Charming Dawn Sneak Peek

Prologue

Prague, Fourteen Years Ago

When Christof Vogel passed the old Vysehrad train station on his way home from school, and a shimmering bumblebee meandered into his path, he grinned and changed direction, accepting the invitation. 

He hadn’t seen Ofelia at recess, which meant she was probably in the library or being a teacher’s assistant—a job no one truly wanted—but was one guaranteed way to avoid the dangers of being a social outcast on the schoolyard. She had it almost as bad as him. That she trusted him with this small magic made his chest ache in that peculiar way he longed for. Something settled in him, finally restful after the long day spent trying to avoid the attention of the older boys. 

Undeterred by the tall metal fencing, he headed toward the hill at the south end of the building, climbing the broken stone staircase cut into the slope. It ended at the changing house, and he crossed into the wild growth.

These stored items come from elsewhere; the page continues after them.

(* ===== verification/DevServer.v ===== *)
(** * DevServer: the visualizer's development server (tools/visualizer/vite.config.ts)

    Its middlewares serve files and compile the editor's plans.  A compilation writes the
    source to a file and runs the compiler on it in another process, so that requests
    interleave: the state has the files and each request's progress, and an event is what
    runs without interruption.  An exception that nothing catches ends the server.  The
    compiler, CompilerCli's [main] in a process, is a parameter: its exit code, error
    output and output files for what it read, which may be any file, since esbuild follows
    the imports of fragments.  A text is here the bytes of its UTF-8. *)

From S2P Require Import Prelude Collections JsNumber JsValue StableStringify Json ShareLink.

(** ** Paths (node:path on POSIX)

    An absolute path is the list of its segments, innermost first. *)

Abbreviation path := (list string).

Definition slash : ascii := "/"%char.

(** [s.split('/')] *)
Fixpoint segments (s : string) : list string :=
  match s with
  | EmptyString => [EmptyString]
  | String c s' =>
      if Ascii.eqb c slash then EmptyString :: segments s'
      else match segments s' with t :: ts => String c t :: ts | [] => [String c EmptyString] end
  end.

(** One segment further from [dir]. *)
Definition enter (dir : path) (seg : string) : path :=
  if String.eqb seg EmptyString || String.eqb seg "." then dir
  else if String.eqb seg ".." then tail dir
  else seg :: dir.

Definition is_absolute (s : string) : bool := startsWith s "/".

(** [path.resolve(dir, s)] and [path.join(dir, s)] *)
Definition resolve (dir : path) (s : string) : path :=
  foldl enter (if is_absolute s then [] else dir) (segments s).
Definition path_join (dir : path) (s : string) : path := foldl enter dir (segments s).

(** [path.basename(s)]: the last segment that is not empty. *)
Definition basename (s : string) : string :=
  default EmptyString (last (List.filter (λ t, negb (String.eqb t EmptyString)) (segments s))).

(** [path.extname] of a name: from its last dot, unless that is its first character. *)
Fixpoint last_dot (s : string) : option string :=
  match s with
  | EmptyString => None
  | String c s' =>
      match last_dot s' with
      | Some e => Some e
      | None => if Ascii.eqb c "."%char then Some s else None
      end
  end.
Definition extname (name : string) : string :=
  match name with
  | EmptyString => EmptyString
  | String _ rest => default EmptyString (last_dot rest)
  end.

(** ** Files *)

Record files := { contents : gmap path string; dirs : gset path }.

Definition is_file (f : files) (p : path) : bool := bool_decide (is_Some (contents f !! p)).
Definition is_dir (f : files) (p : path) : bool := bool_decide (p ∈ dirs f).

Fixpoint suffixes (p : path) : list path :=
  match p with [] => [[]] | s :: p' => (s :: p') :: suffixes p' end.

(** [fs.mkdirSync(p, { recursive: true })] *)
Definition mkdirSync (f : files) (p : path) : result files :=
  if existsb (is_file f) (suffixes p) then Throw (Error "EEXIST")
  else Ok {| contents := contents f; dirs := dirs f ∪ list_to_set (suffixes p) |}.

(** [fs.writeFileSync(p, data, 'utf-8')]: the data must be text, and the file's directory
    there. *)
Definition writeFileSync (f : files) (p : path) (data : value) : result files :=
  match data with
  | VString t =>
      if is_dir f p then Throw (Error "EISDIR")
      else if is_dir f (tail p) then Ok {| contents := <[p := t]> (contents f); dirs := dirs f |}
      else Throw (Error "ENOENT")
  | _ => Throw TypeError
  end.

Definition readFileSync (f : files) (p : path) : result string :=
  match contents f !! p with
  | Some t => Ok t
  | None => Throw (Error (if is_dir f p then "EISDIR" else "ENOENT"))
  end.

Ofelia had left him a path, and the brambles closed behind his heels as he went. She was as good with everyday plants as she was with magical bees. He found his way to a shorter chain link fence and scaled it easily. He kicked a leg over and dropped into the high grass along the tracks. 

The passenger station loomed, a three-storied beauty in sun-bleached shades of ivory that crumbled a little more every day, its boarded-up windows and doors relentlessly graffitied and roof a patchwork of blue tarps nailed down with boards. It seemed to sigh at his arrival, reminding him of a tired old woman slouching over her hand cart as she waited for the late-night tram.

The station was, everyone agreed,  the most tragic eyesore in all of Prague. Unlike the Municipal House, its more famous sibling, the art nouveau marvel had been lost to ruin and disrepair. Every few years, plans were announced for a restoration that never manifested. As close as it was to home, he and his siblings had been told to stay away from it often. 

He found the loose panel in a boarded-up door, scanning the rails and the grass to make sure he hadn’t been followed. He slipped his backpack inside first, then wiggled into the narrow opening. 

The terminal seemed far larger inside. He passed the corners of junk and trash left by squatters and vagrants. They’d claimed a few spots over the last few months, and he counted on the bees to help him find Ofelia. Each appeared irregularly but exactly when he would have taken a wrong turn. 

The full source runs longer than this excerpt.